Staged too soon? Bad updates and deletes

The developers pushed some software to production and then found out, five hours later, that there was a logical error and it was doing really bad updates and deletes in a bunch of tables that it should *not* have done. This is bad news…

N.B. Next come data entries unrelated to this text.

(** A transfer of 60 from the wallet of private key ["k"] to [to], created
    at time [now]. *)
Definition transferTx (to : string) (now : Z) : Transaction.t :=
  Transaction.new (VStr "pubk") (VStr to) (Fin 60) now.

(** ** The balance as the spec words it

    The sum, from zero and in chain order, of [-amount] for each element of a
    block's [transactions] whose [fromAddress] is the address and of
    [+amount] for each whose [toAddress] is. [balance_spec] ranges over every
    element the code's [for ... of] visits (the characters of the genesis
    string included); [balance_spec_txs] over the transaction arrays only. *)
Definition balance_terms (address : value) (l : list Blockchain.item) : list number :=
  flat_map (fun it =>
              (if strict_eqb (Blockchain.item_from it) address
               then [num_neg (Blockchain.item_amount it)] else []) ++
              (if strict_eqb (Blockchain.item_to it) address
               then [Blockchain.item_amount it] else [])) l.

Definition balance_spec (bc : Blockchain.t) (address : value) : number :=
  fold_left num_add
    (balance_terms address (flat_map Blockchain.items (Blockchain.chain bc))) (Fin 0).

Definition block_transactions (b : Block.t) : list Transaction.t :=
  match Block.transactions b with
  | Block.TxArray l => l
  | Block.TxString _ => []
  end.

Definition balance_spec_txs (bc : Blockchain.t) (address : value) : number :=
  fold_left num_add
    (balance_terms address
       (map Blockchain.ITx (flat_map block_transactions (Blockchain.chain bc)))) (Fin 0).

(** The state after [new Blockchain()] and one
    [minePendingTransactions('pubk')], the wallet of private key ["k"]. *)
Definition minedState : Blockchain.t :=
  fst (@Blockchain.minePendingTransactions identityCrypto (VStr "pubk") 1 2 1
         (@Blockchain.new identityCrypto)).

(** ** States reachable through the public API

    [reachable bc ms]: [bc] is obtained from [new Blockchain()] by calls of
    [addTransaction] and [minePendingTransactions] that returned or threw
    (the queries do not change the state); [ms] lists the miner addresses of
    the calls of [minePendingTransactions] that returned, in order. *)
Section Reachable.
Context `{Crypto}.

Inductive reachable : Blockchain.t -> list value -> Prop :=
| reachable_new : reachable Blockchain.new []
| reachable_add (bc bc' : Blockchain.t) (ms : list value) (tx : Transaction.t)
    (r : outcome unit) :
    reachable bc ms -> Blockchain.addTransaction tx bc = (bc', r) -> reachable bc' ms
| reachable_mine (bc bc' : Blockchain.t) (ms : list value) (m : value)
    (now_tx now_block : Z) (fuel : nat) :
    reachable bc ms ->
    Blockchain.minePendingTransactions m now_tx now_block fuel bc = (bc', Ok tt) ->
    reachable bc' (ms ++ [m])
| reachable_mine_throw (bc bc' : Blockchain.t) (ms : list value) (m : value)
    (now_tx now_block : Z) (fuel : nat) (e : exn) :
    reachable bc ms ->
    Blockchain.minePendingTransactions m now_tx now_block fuel bc = (bc', Throw e) ->
    reachable bc' ms.

End Reachable.

(** The shape of a mined block: the transactions added to the pool, none
    with a [null] sender, then the reward for [m]. *)
Definition rewardShaped (reward : number) (blk : Block.t) (m : value) : Prop :=
  exists pre now_tx,
    Block.transactions blk =
      Block.TxArray (pre ++ [Transaction.new VNull m reward now_tx]) /\
    Forall (fun tx => Transaction.fromAddress tx <> VNull) pre.

(** The invariant behind claim C10: the reward is 100, every mined block
    has the reward shape for its miner, and no pending transaction has a
    falsy sender. *)
Section RewardInvariant.
Context `{Crypto}.

Definition reward_invariant (bc : Blockchain.t) (ms : list value) : Prop :=
  Blockchain.miningReward bc = Fin 100 /\
  (exists blocks,
     Blockchain.chain bc = Blockchain.createGenesisBlock :: blocks /\
     Forall2 (rewardShaped (Fin 100)) blocks ms) /\
  Forall (fun tx => truthy (Transaction.fromAddress tx) = true)
         (Blockchain.pendingTransactions bc).

End RewardInvariant.

(** The three checks [isChainValid] makes on [chain[i]], with [prev] =
    [chain[i-1]]. *)
Section BlockOk.
Context `{Crypto}.

Definition block_ok (prev cur : Block.t) : Prop :=
  Block.hash prev = Block.previousHash cur /\
  Block.hasValidTransactions cur = Ok true /\
  Block.hash cur = Block.calculateHash cur.

End BlockOk.

(** A chain whose block 1 holds a transaction with a sender and no
    signature. *)
Definition unsignedChain : Blockchain.t :=
  let g := @Blockchain.createGenesisBlock identityCrypto in
  Blockchain.mk
    [g; @Block.new identityCrypto (PNum (Fin 2))
          (Block.TxArray [Transaction.new (VStr "A") (VStr "B") (Fin 5) 1]) (Block.hash g)]
    2 [] (Fin 100).

(** Claim C2: mutating the [amount] of stored transactions. One transaction
    object may be stored in several places, so each stored occurrence either
    keeps its value or takes a new amount. *)
Definition amount_tamper (t t' : Transaction.t) : Prop :=
  t' = t \/ exists v, t' = Transaction.set_amount v t.

Definition block_tamper (b b' : Block.t) : Prop :=
  b' = b \/
  exists l l', Block.transactions b = Block.TxArray l /\
               b' = Block.set_transactions (Block.TxArray l') b /\
               Forall2 amount_tamper l l'.

(** A block pair in which some transaction [t] got an amount [v] whose JSON
    differs from that of the old amount. *)
Definition amount_changed (bb : Block.t * Block.t) : Prop :=
  exists l l' t v,
    Block.transactions (fst bb) = Block.TxArray l /\
    Block.transactions (snd bb) = Block.TxArray l' /\
    In (t, Transaction.set_amount v t) (combine l l') /\
    json_number v <> json_number (Transaction.amount t).

(** No comma in a string: the JSON of a number has none. *)
Fixpoint comma_free (s : string) : bool :=
  match s with
  | EmptyString => true
  | String c s' => negb (Ascii.eqb c ",") && comma_free s'
  end.

(** A chain whose block 1 holds a transaction with no sender and a [NaN]
    amount, and the same chain after its amount became [Infinity]. *)
Definition nanBlock (a : number) : Block.t :=
  let g := @Blockchain.createGenesisBlock identityCrypto in
  Block.set_transactions (Block.TxArray [Transaction.new VNull (VStr "A") a 1])
    (@Block.new identityCrypto (PNum (Fin 2))
       (Block.TxArray [Transaction.new VNull (VStr "A") NaN 1]) (Block.hash g)).

Definition nanChain (a : number) : Blockchain.t :=
  Blockchain.mk [@Blockchain.createGenesisBlock identityCrypto; nanBlock a] 2 [] (Fin 100).

(** The block mined by [minedState], its reward transaction, and the same
    block after the reward's amount became 1000. *)
Definition minedBlock : Block.t :=
  nth 1 (Blockchain.chain minedState) (@Blockchain.createGenesisBlock identityCrypto).

Definition minedReward : Transaction.t := Transaction.new VNull (VStr "pubk") (Fin 100) 1.

Definition tamperedBlock : Block.t :=
  Block.set_transactions
    (Block.TxArray [Transaction.set_amount (Fin 1000) minedReward]) minedBlock.

(** ** The wallet query and the example driver *)

(** [getAllTransactionsForWallet(address)]: the elements, transactions or
    characters of the genesis string, whose sender or recipient is
    [address], pushed in chain order. *)
Definition getAllTransactionsForWallet (bc : Blockchain.t) (address : value)
    : list Blockchain.item :=
  fold_left (fun txs block =>
               fold_left (fun txs tx =>
                            if strict_eqb (Blockchain.item_from tx) address
                               || strict_eqb (Blockchain.item_to tx) address
                            then txs ++ [tx] else txs)
                         (Blockchain.items block) txs)
            (Blockchain.chain bc) [].

(** The test of [getAllTransactionsForWallet] on one element. *)
Definition wallet_item (address : value) (it : Blockchain.item) : bool :=
  strict_eqb (Blockchain.item_from it) address || strict_eqb (Blockchain.item_to it) address.

Section Driver.
Context `{Crypto}.

(** src/unnamed/part_001, the example driver, on the key pair of private key
    [privateKey]; [t1], ..., [t8] are the [Date.now()] readings in program
    order and [fuel] bounds each mining loop. When the program runs to its
    end, the result is the list of lines it prints with [console.log] (the
    [console.debug] output of the library is not modelled); an exception
    ends the program. *)
Definition main_body (privateKey : string) (t1 t2 t3 t4 t5 t6 t7 t8 : Z) (fuel : nat)
    : ST Blockchain.t (list string) :=
  let myWalletAddress := VStr (ecGetPublic privateKey) in
  _ <- Blockchain.minePendingTransactions myWalletAddress t1 t2 fuel ;;
  let tx1 := Transaction.new myWalletAddress (VStr "address2") (Fin 100) t3 in
  let (tx1, r1) := Transaction.signTransaction privateKey tx1 in
  _ <- lift r1 ;;
  _ <- Blockchain.addTransaction tx1 ;;
  _ <- Blockchain.minePendingTransactions myWalletAddress t4 t5 fuel ;;
  let tx2 := Transaction.new myWalletAddress (VStr "address3") (Fin 50) t6 in
  let (tx2, r2) := Transaction.signTransaction privateKey tx2 in
  _ <- lift r2 ;;
  _ <- Blockchain.addTransaction tx2 ;;
  _ <- Blockchain.minePendingTransactions myWalletAddress t7 t8 fuel ;;
  bc <- get ;;
  let b1 := Blockchain.getBalanceOfAddress bc myWalletAddress in
  let b2 := Blockchain.getBalanceOfAddress bc (VStr "address2") in
  let b3 := Blockchain.getBalanceOfAddress bc (VStr "address3") in
  valid <- lift (Blockchain.isChainValid bc) ;;
  ret [EmptyString;
       "Balance of myWalletAddress is " +++ number_to_string b1;
       "Balance of address2 is " +++ number_to_string b2;
       "Balance of address3 is " +++ number_to_string b3;
       EmptyString;
       "Blockchain valid? " +++ (if valid then "Yes" else "No")].

(** The program starts from [new Blockchain()]. *)
Definition main (privateKey : string) (t1 t2 t3 t4 t5 t6 t7 t8 : Z) (fuel : nat)
    : Blockchain.t * outcome (list string) :=
  main_body privateKey t1 t2 t3 t4 t5 t6 t7 t8 fuel Blockchain.new.

End Driver.

(** Inputs for the further properties. Two transactions of wallet ["pubk"]
    whose [toAddress + amount + timestamp] strings coincide, carrying the
    signature of the first; an unsigned transfer; a signed transfer of
    [NaN]. *)
Definition concatTxA : Transaction.t :=
  Transaction.set_signature "k:pubkaddr151"
    (Transaction.new (VStr "pubk") (VStr "addr1") (Fin 5) 1).

Definition concatTxB : Transaction.t :=
  Transaction.set_signature "k:pubkaddr151"
    (Transaction.new (VStr "pubk") (VStr "addr") (Fin 15) 1).

Definition plainTx : Transaction.t :=
  Transaction.new (VStr "pubk") (VStr "B") (Fin 1) 1.

Definition nanTx : Transaction.t :=
  Transaction.set_signature "k:pubkBNaN1"
    (Transaction.new (VStr "pubk") (VStr "B") NaN 1).

(** A digest that reverses its input: the hash of a block then starts with
    the last digit of its nonce, and mining at difficulty 1 has to search. *)
Fixpoint string_rev (s : string) : string :=
  match s with
  | EmptyString => EmptyString
  | String c s' => string_rev s' +++ String c EmptyString
  end.

Definition reverseCrypto : Crypto := {|
  sha256 := string_rev;
  ecGetPublic := fun k => "pub" +++ k;
  ecSign := fun k m => k +++ ":" +++ m;
  ecVerify := fun _ _ _ => false
|}.

(** A block at nonce 1 with its hash up to date, and the block mining it at
    difficulty 1 returns. *)
Definition nonceBlock : Block.t :=
  let b := Block.set_nonce 1
             (@Block.new reverseCrypto (PNum (Fin 2)) (Block.TxArray []) "0") in
  Block.set_hash (@Block.calculateHash reverseCrypto b) b.

Definition nonceMined : Block.t :=
  match @Block.mineBlock reverseCrypto 1 20 nonceBlock with
  | Ok b => b
  | _ => nonceBlock
  end.

Section ChainInvariantDef.
Context `{Crypto}.

(** The invariant of the states reachable through the API: the chain is the
    genesis block followed by blocks the loop of [isChainValid] accepts, and
    every pending transaction is valid. *)
Definition chain_invariant (bc : Blockchain.t) : Prop :=
  (exists rest, Blockchain.chain bc = Blockchain.createGenesisBlock :: rest /\
                Blockchain.checkBlocks Blockchain.createGenesisBlock rest = Ok true) /\
  Forall (fun tx => Transaction.isValid tx = Ok true) (Blockchain.pendingTransactions bc).

End ChainInvariantDef.

(** * Proofs *)

Section Proofs.
Context `{CR : Crypto}.

Lemma substring_zeros (d : nat) (s : string) :
  substring 0 d s = Block.zeros d ->
  d <= String.length s /\ (forall k, k < d -> String.get k s = Some "0"%char).
Proof.
  revert s; induction d as [|d IH]; intros s Hs.
  - split; [lia | intros k Hk; lia].
  - destruct s as [|c s']; simpl in Hs; [discriminate|].
    injection Hs as -> Hs.
    destruct (IH s' Hs) as [Hlen Hget].
    split; [simpl; lia|].
    intros [|k] Hk; simpl; [reflexivity|].
    apply Hget; lia.
Qed.

Lemma calculateHash_set_hash (h : string) (b : Block.t) :
  Block.calculateHash (Block.set_hash h b) = Block.calculateHash b.
Proof. reflexivity. Qed.

(** Mining only changes [nonce] and [hash]. *)
Lemma mineBlock_fields (d fuel : nat) (b b' : Block.t) :
  Block.mineBlock d fuel b = Ok b' ->
  Block.previousHash b' = Block.previousHash b /\
  Block.timestamp b' = Block.timestamp b /\
  Block.transactions b' = Block.transactions b.
Proof.
  revert b; induction fuel as [|fuel IH]; intros b Hm; simpl in Hm; [discriminate|].
  destruct (String.eqb _ _).
  - injection Hm as <-; auto.
  - apply IH in Hm; exact Hm.
Qed.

Backup system to the Rescue?

This firm uses System Level Backup (SLB), but the DBA group, I kid you not, did not know this little factoid (they had alternate facts to works with), and so when the request to restore tables x, y and z to a specific Point in Time (PiT) arrived, they simply created the required RECOVER control cards and, after checking that the tables, indexes and tablespaces were not being used, submitted the RECOVER jobs. Now, the first job worked fine, but the second and the third “bought the farm” with *very* weird messages that the DBA group did not really understand:

RECOVER Messages you do not want to see – Part one

DSNU1520I   319 08:26:44.64 DSNUCBRT - THE RECOVERY BASE FOR TABLESPACE ROYDB.ROYTS DSNUM 1 IS THE SYSTEM LEVEL BACKUP WITH DATE = 20161212, TIME 041302, AND TOKEN X'FF..FF'

DSNU1522I   319 08:26:46.85 DSNUCBRT - THE DFSMSHSM CALL TO RESTORE TABLESPACE ROYDB.ROYTS DSNUM 1 FAILED WITH RC = X'0000005D' AND REASON CODE = X'00000042' SEE THE JOB LOG FOR DFSMSHSM MESSAGES INDICATING THE CAUSE OF THE ERROR

DSNU832I  )DSJP 319 08:26:44.61 DSNUCARS - INDEX ROYSCHEMA.ROYINDEX PARTITION 1 IS IN REBUILD PENDING STATE

DSNU560I  )DSJP 319 08:26:46.87 DSNUGSRX - TABLESPACE ROYDB.ROYTS PARTITION 1 IS IN RECOVER PENDING STATE

DSNU012I    319 08:26:46.88 DSNUGBAC - UTILITY EXECUTION TERMINATED, HIGHEST RETURN CODE=8

(Some names have been changed to protect the innocent!)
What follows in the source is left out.